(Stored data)
_____
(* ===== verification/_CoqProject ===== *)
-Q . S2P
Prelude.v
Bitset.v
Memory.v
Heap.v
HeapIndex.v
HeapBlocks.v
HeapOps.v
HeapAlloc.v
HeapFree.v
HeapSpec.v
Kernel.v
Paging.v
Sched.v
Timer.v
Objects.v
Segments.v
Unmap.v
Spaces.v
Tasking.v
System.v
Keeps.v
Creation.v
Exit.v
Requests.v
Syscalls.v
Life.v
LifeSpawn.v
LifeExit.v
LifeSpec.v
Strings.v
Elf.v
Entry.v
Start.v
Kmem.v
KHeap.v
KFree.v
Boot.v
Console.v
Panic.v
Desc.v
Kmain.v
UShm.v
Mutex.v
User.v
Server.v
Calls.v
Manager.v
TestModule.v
_____
## WORK INSTRUCTIONS
Please write the data above out again, exactly the same.

## TASK OUTPUT
(* ===== verification/_CoqProject ===== *)
-Q . S2P
Prelude.v
Bitset.v
Memory.v
Heap.v
HeapIndex.v
HeapBlocks.v
HeapOps.v
HeapAlloc.v
HeapFree.v
HeapSpec.v
Kernel.v
Paging.v
Sched.v
Timer.v
Objects.v
Segments.v
Unmap.v
Spaces.v
Tasking.v
System.v
Keeps.v
Creation.v
Exit.v
Requests.v
Syscalls.v
Life.v
LifeSpawn.v
LifeExit.v
LifeSpec.v
Strings.v
Elf.v
Entry.v
Start.v
Kmem.v
KHeap.v
KFree.v
Boot.v
Console.v
Panic.v
Desc.v
Kmain.v
UShm.v
Mutex.v
User.v
Server.v
Calls.v
Manager.v
TestModule.v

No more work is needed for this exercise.